Excitingly, mainland Chinese investors are restricted from participating in these ETFs, but qualified investors from Hong Kong, along with institutional investors, retail investors, and international investors compliant with regulations, have a green light to engage.
The global interest in these ETFs is substantial, particularly from regions like Singapore and the Middle East that lack similar offerings. The unique feature of physical subscription allows Bitcoin miners to invest directly using their Bitcoin holdings.
Wayne Huang of OSL reassures that Ethereum’s potential classification as a security in the US will not impact Hong Kong crypto ETFs, thanks to the independent regulatory processes of the Hong Kong Securities and Futures Commission (SFC).

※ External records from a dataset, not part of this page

Definition handleSubmit (method : string) (req : outcome shareRequest) (p : MiningPool)
    : reply * MiningPool :=
  if negb (bool_decide (method = "POST")) then (Error 405 "method not allowed", p) else
  match req with
  | Err e | Panic e => (Error 400 e, p)
  | Ok req =>
      let w := shr_WorkerID req in
      if bool_decide (w = "") || bool_decide (shr_BlockHash req = "") then
        (Error 400 "worker_id and block_hash required", p) else
      match mp_workers p !! w with
      | None => (Error 403 "worker not registered", p)
      | Some _ =>
          if negb (ValidateShare (shr_BlockHash req) (shr_Nonce req) (mp_difficulty p)) then
            (Error 400 "share does not meet difficulty target", p) else
          let p := RecordShare p w 1 in
          (Accept [("status", Api.VString "accepted"); ("worker_id", Api.VString w);
                   ("shares", Api.VInt (shares_of p w))], p)
      end
  end.

Definition handleStats (p : MiningPool) : reply := Accept (Stats p).

Definition handlePayout (method : string) (now : Z) (p : MiningPool) : reply * MiningPool :=
  if negb (bool_decide (method = "POST")) then (Error 405 "method not allowed", p) else
  let '(amount, p) := Payout p now in
  if amount =? 0 then
    (Accept [("status", Api.VString "below_threshold"); ("balance", Api.VInt (mp_balance p));
             ("min_payout", Api.VInt (mp_minThreshold p))], p)
  else (Accept [("status", Api.VString "payout_queued"); ("amount", Api.VInt amount);
                ("address", Api.VString (mp_address p))], p).

(** ** Which hashes count *)

Definition hex_digit_value (c : Ascii.ascii) : Z := default 0 (hex_value c).

(** The number a string of hexadecimal digits stands for. *)
Fixpoint hex_num (s : string) : Z :=
  match s with
  | EmptyString => 0
  | String c s => hex_digit_value c * 16 ^ Z.of_nat (String.length s) + hex_num s
  end.

Lemma lower_hex_value c :
  is_lower_hex c = true →
  0 ≤ hex_digit_value c < 16 ∧ (hex_digit_value c = 0 ↔ c = Ascii.ascii_of_nat 48).
Proof. destruct c as [[] [] [] [] [] [] [] []]; vm_compute; try done; intros _; repeat split; congruence. Qed.

Lemma hex_num_bounds s : string_all is_lower_hex s = true → 0 ≤ hex_num s < 16 ^ Z.of_nat (String.length s).
Proof.
  induction s as [|c s IH]; cbn [string_all hex_num String.length]; [intros _; cbn; lia|].
  intros Ha. apply andb_prop in Ha as [Hc Hs]. destruct (lower_hex_value c Hc) as [Hr _].
  specialize (IH Hs). rewrite Nat2Z.inj_succ, Z.pow_succ_r by lia. nia.
Qed.

(** Starting with [k] zeros is being below a power of 16. *)
Lemma zero_prefix_value s : ∀ k, string_all is_lower_hex s = true →
  HasPrefix s (zeros k) = true ↔ hex_num s < 16 ^ (Z.of_nat (String.length s) - Z.of_nat k).
Proof.
  unfold HasPrefix. induction s as [|c s IH]; intros k Ha.
  - destruct k as [|k]; cbn [zeros hex_num String.length]; [done|].
    change (String.prefix ("0" +:+ zeros k) "") with false. split; [done|].
    rewrite Z.pow_neg_r by lia. lia.
  - pose proof (hex_num_bounds (String c s) Ha) as Hb.
    destruct k as [|k].
    { replace (_ - Z.of_nat 0) with (Z.of_nat (String.length (String c s))) by lia.
      split; [intros _; apply Hb|done]. }
    cbn [string_all] in Ha. apply andb_prop in Ha as [Hc Hs].
    destruct (lower_hex_value c Hc) as [Hr H0]. pose proof (hex_num_bounds s Hs) as Hbs.
    cbn [zeros hex_num String.length] in *.
    change ("0" +:+ zeros k) with (String (Ascii.ascii_of_nat 48) (zeros k)). cbn [String.prefix].
    replace (Z.of_nat (S (String.length s)) - Z.of_nat (S k))
      with (Z.of_nat (String.length s) - Z.of_nat k) by lia.
    assert (16 ^ (Z.of_nat (String.length s) - Z.of_nat k) ≤ 16 ^ Z.of_nat (String.length s)) as Hle.
    { destruct (decide (Z.of_nat k ≤ Z.of_nat (String.length s))).
      - apply Z.pow_le_mono_r; lia.
      - rewrite Z.pow_neg_r by lia. apply Z.pow_nonneg. lia. }
    destruct (Ascii.ascii_dec (Ascii.ascii_of_nat 48) c) as [E|Hne].
    + rewrite (proj2 H0) by done. rewrite Z.mul_0_l, Z.add_0_l. by apply IH.
    + split; [done|]. intros Hlt. exfalso. assert (hex_digit_value c ≠ 0) by (rewrite H0; congruence). nia.
Qed.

The clear regulatory framework established by the SFC enables Hong Kong to introduce the world’s first spot Ethereum ETF, recognizing Ethereum as a non-security virtual asset alongside Bitcoin. Huang emphasized Ethereum’s status as a non-security asset and its availability for retail investor inclusion.

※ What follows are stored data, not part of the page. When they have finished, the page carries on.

(* ===== verification/StateStore.v ===== *)
(** * Snapshot stores (go-chain/state_store.go, go-chain/blockchain/domain.go)

    The program [main] and package [blockchain] have a [StateStore] each.  The
    first writes snapshots under the hash of their content, keeps a history of the
    files it wrote and opens the file with the latest modification time.  The
    second only counts and prunes files when it is opened.

    A directory is a map from names to files.  JSON and gzip are the class
    [SnapshotCodec]; [disk] says what the file system answers to one write. *)

From S2P Require Import Prelude Runtime Text Sha256 Domain Merkle Limits.
Open Scope Z_scope.
Open Scope go_scope.

(** ** Data *)

Record SnapshotHeader := mkSnapshotHeader {
  sh_ChainID : string; sh_GenesisHash : string; sh_Height : Z; sh_Timestamp : Z;
  sh_StateRoot : string; sh_TxCount : Z; sh_ValidatorSet : string }.

(** [None] is a null account. *)
Record Snapshot := mkSnapshot {
  sn_Header : SnapshotHeader; sn_Accounts : gmap string (option Account);
  sn_Registry : gmap string ModelRef; sn_Escrows : gmap string Escrow;
  sn_Proposals : gmap string GovernanceProposal; sn_Agreements : gmap string ServiceAgreement;
  sn_UsageMeters : gmap string UsageMeter; sn_UsedNonces : gmap string (gset Z);
  sn_NextNonce : gmap string Z; sn_SeenTxIDs : gset string; sn_Validators : gmap string Validator;
  sn_AuditTrail : list AuditEntry; sn_TokenSupply : Z; sn_Wallets : gmap string ManagedWallet }.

“Hong Kong has already had a clear definition of Ethereum. Ethereum It is not a security, but the first non-securities virtual asset to be included in Hong Kong supervision together with Bitcoin, and it is one of the two targets that can be provided to retail investors,” Huang said.
Furthermore, discussions are underway to broaden the range of virtual assets available in Hong Kong’s ETF market.
The launch is expected to positively impact crypto prices by boosting liquidity, promoting regulatory compliance, and opening up new capital channels.
Bloomberg ETF analyst Eric Balchunas anticipates the launch of Bitcoin and Ethereum ETFs in Hong Kong to allow for a direct comparison of demand and investment flows between the two. He estimates that Ethereum may capture 10% or less of net flows compared to Bitcoin.
Note also that this is the first time we will get a clean look at how popular Eth is relative to btc in ETF format. What % of the net flows do you think they will grab? I think 10% or less, James more optimistic. https://t.co/ZKggtAGQIH
— Eric Balchunas (@EricBalchunas) April 29, 2024
Balchunas highlighted that the impact of the launch in Hong Kong may be modest compared to the US market, considering the nascent state of Hong Kong’s ETF market, which currently has $50 billion in assets, as well as factors like fee structures and restrictions on Chinese investors.
Nonetheless, he views the Hong Kong-listed crypto ETFs as a positive development for Bitcoin adoption in the long run.
Bitcoin’s price has seen an upward trend in the past few hours, currently trading at $64,000, up over 1.5% after briefly dropping below $62,000 earlier today, according to CoinGecko.
Meanwhile, Ethereum is holding steady around $3,200, showing a slight decline of 1.4% in the last 24 hours.